(** * fast-cma-es: the LDE and MODE engines (ldeoptimizer.cpp, modeoptimizer.cpp)

    A shallow embedding of the two C++ engines and of the C entry points of
    the MODE ask/tell interface, together with the properties stated about
    them.

    Conventions of the embedding.
    - [double] values are an abstract type [D] with the operations the code
      uses (class [Double]).  Two instances are given: IEEE binary64
      (Rocq's primitive floats), on which the code is run on concrete inputs,
      and the integers.  The laws [IEEELaws] are those of the order and of
      the subtraction of binary64, NaN included, and are proved of it; the
      laws [DoubleLaws] are those of an order without NaN, which the
      integers satisfy.
    - An Eigen [vec] is a list of coordinates, a [mat] is the list of its
      columns (Eigen's default column-major storage).
    - The random engine is a parameter (class [Rng]): a state with one
      operation per distribution object of the source.
    - Member functions are computations in a state monad over the object
      they belong to; unbounded loops take a step budget, and an access
      that fails an assertion of Eigen ends the computation in [Fault]. *)

From Stdlib Require Import ZArith List Bool Lia Floats Permutation Sorted.
Import ListNotations.
Open Scope Z_scope.

(** ** Doubles *)

Class Double (D : Type) : Type := {
  d_add : D -> D -> D;
  d_sub : D -> D -> D;
  d_mul : D -> D -> D;
  d_div : D -> D -> D;
  d_opp : D -> D;
  d_abs : D -> D;
  d_ltb : D -> D -> bool;
  d_leb : D -> D -> bool;
  d_eqb : D -> D -> bool;
  d_isnan : D -> bool;       (* std::isnan *)
  d_isfinite : D -> bool;    (* std::isfinite *)
  d_of_int : Z -> D;         (* conversion of an integer (or integer literal) *)
  d_to_int : D -> Z;         (* the cast (int)x: truncation toward zero *)
  d_round : D -> D           (* round(): nearest integer, halves away from zero *)
}.

Declare Scope dbl_scope.
Delimit Scope dbl_scope with dbl.
Infix "+" := d_add : dbl_scope.
Infix "-" := d_sub : dbl_scope.
Infix "*" := d_mul : dbl_scope.
Infix "/" := d_div : dbl_scope.
Infix "<?" := d_ltb : dbl_scope.
Infix "<=?" := d_leb : dbl_scope.
Infix "=?" := d_eqb : dbl_scope.

Section Literals.
Context {D : Type} `{Double D}.

(** The decimal literal [m]e[e10]: [d_lit 5 (-1)] is [0.5]. *)
Definition d_lit (m e10 : Z) : D :=
  if 0 <=? e10 then d_of_int (m * 10 ^ e10)
  else (d_of_int m / d_of_int (10 ^ (- e10)))%dbl.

#####

EXERCISE >> Transcribe the line that contains "d_add : dbl_scope." exactly, then each line after it through the end of the material. Nothing else belongs in the output.

FINISHED TASK >>
Infix "+" := d_add : dbl_scope.
Infix "-" := d_sub : dbl_scope.
Infix "*" := d_mul : dbl_scope.
Infix "/" := d_div : dbl_scope.
Infix "<?" := d_ltb : dbl_scope.
Infix "<=?" := d_leb : dbl_scope.
Infix "=?" := d_eqb : dbl_scope.

Section Literals.
Context {D : Type} `{Double D}.

(** The decimal literal [m]e[e10]: [d_lit 5 (-1)] is [0.5]. *)
Definition d_lit (m e10 : Z) : D :=
  if 0 <=? e10 then d_of_int (m * 10 ^ e10)
  else (d_of_int m / d_of_int (10 ^ (- e10)))%dbl.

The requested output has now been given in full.